何やら数字とアルファベットが並んでいます。よく読んでみると、搭乗する便は「PAF522」、席は「ファーストクラス」ですが、座席指定はないようです。「23ゲート」から搭乗するよう指定があって、船内は禁煙とのこと。

出発地は「NP1989 パナ・コロニー」、目的地は「地球 福岡」になっています。


チケットを開いてみると、「大型マルチ映像の松下館」のリーフレットになっていました。




(福岡市博物館所蔵)
太陽系の紹介のなかで、冥王星を入れて惑星を9つとしているのは懐かしいですね。
冥王星が国際天文学連合(IAU)で惑星の定義に当てはまらないとされたのは2006年のことでしたが、
小さい頃に覚えたこちらの方がなじみがあります…。



西暦2100年、宇宙から地球への冒険旅行へご招待します。」の大きな文字。宇宙船の絵もかっこいいです(この宇宙船、どことなくポータブルのCDプレイヤーに見えてくるのは気のせいでしょうか)。



これは楽しそう。行かざるを得ない…。

(という訳で、ここらからは松下館を疑似体験します)

※搭乗券と一緒に福岡市博物館に収蔵されている『大型マルチ映像の松下館─プレス用資料─』(松下電器産業株式会社)を参照して、当時の様子を復元します。
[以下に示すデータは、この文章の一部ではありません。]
Definition is_blocked (st : task_status) : bool :=
  match st with TASK_BLOCKED | TASK_WAITING | TASK_HANGING => true | _ => false end.

Definition elem_find_ready (t : Z) : M sst bool :=
  gets (fun s => bool_decide (t ∈ thread_ready_list s)).

Definition thread_unblock (pthread : Z) : M sst unit :=
  let! old_status := intr_disable in
  let! x := task_at pthread in
  assertM (is_blocked (status x)) ;;;
  (if decide (status x <> TASK_READY) then
     let! found := elem_find_ready pthread in
     assertM (negb found) ;;;
     let! found := elem_find_ready pthread in
     (if found : bool then halt Panicked else ret tt) ;;;
     modify (set_ready (cons pthread)) ;;;
     update_task pthread (with_status TASK_READY)
   else ret tt) ;;;
  let! _ := intr_set_status old_status in
  ret tt.

Definition switch_to (cur next : Z) : M sst unit := modify (set_running next).

Definition schedule : M sst unit :=
  let! st := intr_get_status in
  assertM (bool_decide (st = INTR_OFF)) ;;;
  let! cur := gets running in
  let! x := task_at cur in
  (if decide (status x = TASK_RUNNING) then
     let! found := elem_find_ready cur in
     assertM (negb found) ;;;
     modify (set_ready (fun l => l ++ [cur])) ;;;
     update_task cur (fun x => with_ticks (priority x) x) ;;;
     update_task cur (with_status TASK_READY)
   else ret tt) ;;;
  let! r := gets thread_ready_list in
  (if decide (r = []) then let! i := gets idle_thread in thread_unblock i else ret tt) ;;;
  let! r := gets thread_ready_list in
  assertM (negb (bool_decide (r = []))) ;;;
  match r with
  | [] => halt Panicked
  | next :: r =>
      modify (set_ready (fun _ => r)) ;;;
      update_task next (with_status TASK_RUNNING) ;;;
      process_activate next ;;;
      switch_to cur next
  end.

(** What the thread that is now running does on return from [schedule]. *)
Definition resume : M sst unit :=
  let! cur := gets running in
  let! x := task_at cur in
  let! _ := intr_set_status (saved x) in
  ret tt.

Definition thread_block (stat : task_status) : M sst unit :=
  assertM (is_blocked stat) ;;;
  let! old_status := intr_disable in
  let! cur_thread := gets running in
  update_task cur_thread (with_status stat) ;;;
  update_task cur_thread (with_saved old_status) ;;;
  schedule ;;;
  resume.

Definition thread_yield : M sst unit :=
  let! cur := gets running in
  let! old_status := intr_disable in
  let! found := elem_find_ready cur in
  assertM (negb found) ;;;
  modify (set_ready (fun l => l ++ [cur])) ;;;
  update_task cur (with_status TASK_READY) ;;;
  update_task cur (with_saved old_status) ;;;
  schedule ;;;
  resume.

(** The timer interrupt: the processor clears IF on entry and [iret]
    restores it.  It only happens while IF is set. *)
Definition intr_timer_handler : M sst unit :=
  cli ;;;
  let! cur_thread := gets running in
  let! x := task_at cur_thread in
  assertM (stack_magic x =? 0x19870916) ;;;
  update_task cur_thread (fun x => with_elapsed (u32 (elapsed_ticks x + 1)) x) ;;;
  modify (fun s => set_sys_ticks (u32 (sys_ticks s + 1)) s) ;;;
  update_task cur_thread (with_saved INTR_ON) ;;;
  let! x := task_at cur_thread in
  (if ticks x =? 0 then schedule
   else update_task cur_thread (fun x => with_ticks (u8 (ticks x - 1)) x)) ;;;
  resume.

(** ** Pids *)
Definition pid_lock_acquire : M sst unit := fun s =>
  olet l := slock_acquire (running s) (pid_lock s) in Done (tt, set_pid_pool (pid_bitmap s) l s).
Definition pid_lock_release : M sst unit := fun s =>
  olet l := slock_release (running s) (pid_lock s) in Done (tt, set_pid_pool (pid_bitmap s) l s).
Definition set_pid_bit (bit_idx value : Z) : M sst unit := fun s =>
  olet b := bitmap_set (pid_bitmap s) bit_idx value in Done (tt, set_pid_pool b (pid_lock s) s).

Definition allocate_pid : M sst Z :=
  pid_lock_acquire ;;;
  let! b := gets pid_bitmap in
  let! bit_idx := lift (bitmap_scan b 1) in
  set_pid_bit bit_idx 1 ;;;
  pid_lock_release ;;;
  let! start := gets pid_start in
  ret (i16 (bit_idx + start)).

Definition release_pid (pid : Z) : M sst unit :=
  pid_lock_acquire ;;;
  let! start := gets pid_start in
  let bit_idx := i32 (pid - start) in
  set_pid_bit bit_idx 0 ;;;
  pid_lock_release.

Definition fork_pid : M sst Z := allocate_pid.

(** ** Thread creation and exit *)
Definition MAX_FILES_OPEN_PER_PROC : nat := 8.

Definition TASK_NAME_LEN : nat := 16.

(** [strcpy] writes the name and its 0 into [name[TASK_NAME_LEN]]; a longer
    one runs into the fields that follow. *)
Definition init_thread (pthread : Z) (nm : list Z) (prio : Z) : M sst unit :=
  let! p := allocate_pid in
  (if TASK_NAME_LEN <=? length nm then halt Out_of_bounds else ret tt)%nat ;;;
  let! main := gets g_main_thread in
  modify (set_tasks (insert pthread
    (mk_task (u32 (pthread + PG_SIZE)) p
       (if pthread =? main then TASK_RUNNING else TASK_READY) nm (u8 prio) (u8 prio) 0
       ([0; 1; 2] ++ replicate (MAX_FILES_OPEN_PER_PROC - 3) (-1))
       0 0 (-1) 0 0x19870916 INTR_ON))).

(** [self_kstack] is a [uint32_t*], so the two subtractions of [sizeof]s
    (76 and 32 bytes) are scaled by 4. *)
Definition thread_create (pthread : Z) : M sst unit :=
  update_task pthread (fun x => with_kstack (u32 (self_kstack x - 4 * 76)) x) ;;;
  update_task pthread (fun x => with_kstack (u32 (self_kstack x - 4 * 32)) x).

(** [thread] is the page that [get_kernel_pages(1)] returned. *)
Definition thread_start (thread : Z) (nm : list Z) (prio : Z) : M sst Z :=
  init_thread thread nm prio ;;;
  thread_create thread ;;;
  let! found := elem_find_ready thread in
  assertM (negb found) ;;;
  modify (set_ready (fun l => l ++ [thread])) ;;;
  let! all := gets thread_all_list in
  assertM (negb (bool_decide (thread ∈ all))) ;;;
  modify (set_all (fun l => l ++ [thread])) ;;;
  ret thread.

Definition thread_exit (thread_over : Z) (need_schedule : bool) : M sst unit :=
  let! _ := intr_disable in
  update_task thread_over (with_status TASK_DIED) ;;;
  let! x := task_at thread_over in
  modify (set_ready (fun l => if decide (thread_over ∈ l) then filter (fun t => t <> thread_over) l else l)) ;;;
  (if negb (pgdir x =? 0) then modify (add_freed (pgdir x)) else ret tt) ;;;
  modify (set_all (fun l => filter (fun t => t <> thread_over) l)) ;;;
  let! main := gets g_main_thread in
  (if negb (thread_over =? main)
   then modify (add_freed thread_over) ;;; modify (set_tasks (delete thread_over)) else ret tt) ;;;
  (* the pid is read from the PCB after its page was freed *)
  release_pid (pid x) ;;;
  if need_schedule then schedule ;;; halt Panicked else ret tt.

Definition pid_check (s : sst) (p t : Z) : bool :=
  match tasks s !! t with Some x => pid x =? p | None => false end.

(** [list_traversal] returns the first element that the check accepts. *)
Definition pid2thread (p : Z) : M sst Z := fun s =>
  Done (match filter (fun t => pid_check s p t = true) (thread_all_list s) with
        | [] => 0
        | t :: _ => t
        end, s).
End scheduler.

(** ** Rules for the primitive steps *)
Lemma wp_task_at t x (Q : task -> sst -> Prop) s : tasks s !! t = Some x -> Q x s -> wp (task_at t) Q s.
Proof. intros E HQ. unfold wp, task_at. by rewrite E. Qed.

Lemma wp_update_task t x f (Q : unit -> sst -> Prop) s :
  tasks s !! t = Some x -> Q tt (set_tasks (insert t (f x)) s) -> wp (update_task t f) Q s.
Proof. intros E HQ. unfold update_task. apply wp_bind. by apply (wp_task_at _ x). Qed.

Lemma wp_intr_disable {S} `{!HasIF S} (Q : intr_status -> S -> Prop) s :
  Q (if if_set s then INTR_ON else INTR_OFF) (set_eflags (Z.clearbit (eflags s) 9) s) ->
  wp intr_disable Q s.
Proof. intros HQ. unfold wp. by rewrite intr_disable_eq. Qed.

Definition eflags_with (i : intr_status) (z : Z) : Z :=
  match i with INTR_ON => Z.setbit z 9 | INTR_OFF => Z.clearbit z 9 end.

Lemma wp_intr_set_status {S} `{!HasIF S} i (Q : intr_status -> S -> Prop) s :
  (forall a, Q a (set_eflags (eflags_with i (eflags s)) s)) -> wp (intr_set_status i) Q s.
Proof.
  intros HQ. unfold wp. destruct i; cbn [intr_set_status eflags_with].
  - by rewrite intr_disable_eq.
  - by rewrite intr_enable_eq.
Qed.

Lemma wp_intr_get_status {S} `{!HasIF S} (Q : intr_status -> S -> Prop) s :
  Q (if if_set s then INTR_ON else INTR_OFF) s -> wp intr_get_status Q s.
Proof. intros HQ. unfold wp. by rewrite intr_get_status_eq. Qed.

(** Disabling and restoring gives the flags back. *)
Lemma eflags_restore z :
  eflags_with (if Z.testbit z 9 then INTR_ON else INTR_OFF) (Z.clearbit z 9) = z.
Proof.
  destruct (Z.testbit z 9) eqn:E; cbn [eflags_with].
  - by apply setbit_clearbit.
  - by rewrite !clearbit_off by (by rewrite ?clearbit_off).
Qed.

(** ** The invariant *)
Definition stat (s : sst) (t : Z) : option task_status := status <$> tasks s !! t.
Definition pidof (s : sst) (t : Z) : option Z := pid <$> tasks s !! t.

(** Whatever the running thread is about to do. *)
Record sched_inv (s : sst) : Prop := {
  i_nodup : NoDup (thread_ready_list s);
  (** exactly the threads in state READY are queued *)
  i_ready : forall t, t ∈ thread_ready_list s <-> stat s t = Some TASK_READY;
  (** no thread but the running one is in state RUNNING *)
  i_only : forall t, stat s t = Some TASK_RUNNING -> t = running s;
  i_cur : is_Some (tasks s !! running s);
  i_all : NoDup (thread_all_list s) /\ forall t, t ∈ thread_all_list s <-> is_Some (tasks s !! t);
  i_idle : is_Some (tasks s !! idle_thread s);
  i_alive : forall t, stat s t <> Some TASK_DIED;
  i_null : tasks s !! 0 = None;
  i_magic : forall t x, tasks s !! t = Some x -> stack_magic x = 0x19870916;
  (** pids are different, and taken in the pid bitmap *)
  i_pidmap : bitmap_wf (pid_bitmap s) /\ nbits (pid_bitmap s) = 1024 /\ pid_start s = 1 /\
    pid_lock s = slock_init;
  i_pid : forall t p, pidof s t = Some p -> 1 <= p <= 1024 /\ used (pid_bitmap s) (p - 1) = true;
  i_pid_inj : forall t t' p, pidof s t = Some p -> pidof s t' = Some p -> t = t'
}.
(** The owner gives the semaphore back. *)
Lemma linv_up sc ws :
  pc_of x me = PUp -> value (lsema L) = 0 -> sched_wf sc ->
  idle_thread sc = idle_thread (sch (lm x)) -> NoDup ws ->
  (forall t, t ∈ ws -> t ∈ waiters (lsema L) /\ stat sc t = stat (sch (lm x)) t) ->
  linv (mk_lmachine (mk_lst sc (mk_lock (holder L) (mk_sema 1 ws) (holder_repeat_nr L)))
          (<[me := PIdle]> (pcs x))).
Proof.
  intros Hpc Hv Hsc Hid Hnd Hws. pose proof me_nonzero as Hme.
  assert (owns (pc_of x me) = true) as Ho by (by rewrite Hpc).
  assert (forall t, t <> me -> owns (pc_of x t) = false) as Hoth.
  { intros t Hne. destruct (owns (pc_of x t)) eqn:E; [|done].
    pose proof (li_one x Hx t me E Ho). congruence. }
  assert (me <> idle_thread (sch (lm x))) as Hni.
  { intros E. pose proof (li_idle x Hx) as Hi. rewrite <- E in Hi.  congruence. }
  split; cbn [lm sch lk holder lsema holder_repeat_nr value waiters].
  - done.
  - rewrite Hid, pc_of_insert, decide_False by done. apply Hx.
  - by right.
  - intros t u. rewrite !pc_of_insert. destruct (decide (t = me)) as [->|], (decide (u = me)) as [->|]; try done.
    by rewrite Hoth.
  - split; [|done]. intros _ t. rewrite pc_of_insert. destruct (decide (t = me)) as [->|]; [done|by apply Hoth].
  - intros t Ht. rewrite (li_holder x Hx t Ht), pc_of_insert. destruct (decide (t = me)) as [->|]; [|done].
    by rewrite Hpc.
  - rewrite pc_of_insert, decide_False by done. apply Hx.
  - pose proof (li_repeat x Hx) as (R0 & R1 & R2 & R3).
    assert (holder_repeat_nr L = 0) as Hr0.
    { apply R3. intros t. destruct (decide (t = me)) as [->|Hne]; [by rewrite Hpc|].
      pose proof (Hoth t Hne). destruct (pc_of x t); done. }
    split; [done|]. split_and!; [| |done].
    + intros t. rewrite pc_of_insert. destruct (decide (t = me)) as [->|]; [done|apply R1].
    + intros t. rewrite pc_of_insert. destruct (decide (t = me)) as [->|]; [by intros []|apply R2].
  - done.
  - intros t [Hin Hs]%Hws. destruct (li_waiters x Hx t Hin) as (Hst & Hn & Hlp).
    rewrite Hid, Hs, pc_of_insert, decide_False by (intros ->; by apply me_not_waiting). done.
Qed.
End machine.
ちなみにこの搭乗券(松下館のリーフレット)、よく探してみると赤・青・緑の3種類がありました(どれも便名・座席などは同じでした)。


(福岡市博物館所蔵)


当時、松下館はよかトピア会場のなかで、企業パビリオンが並んでいるゾーンの東側にありました。乗用車の駐車場に近くて、いい場所です。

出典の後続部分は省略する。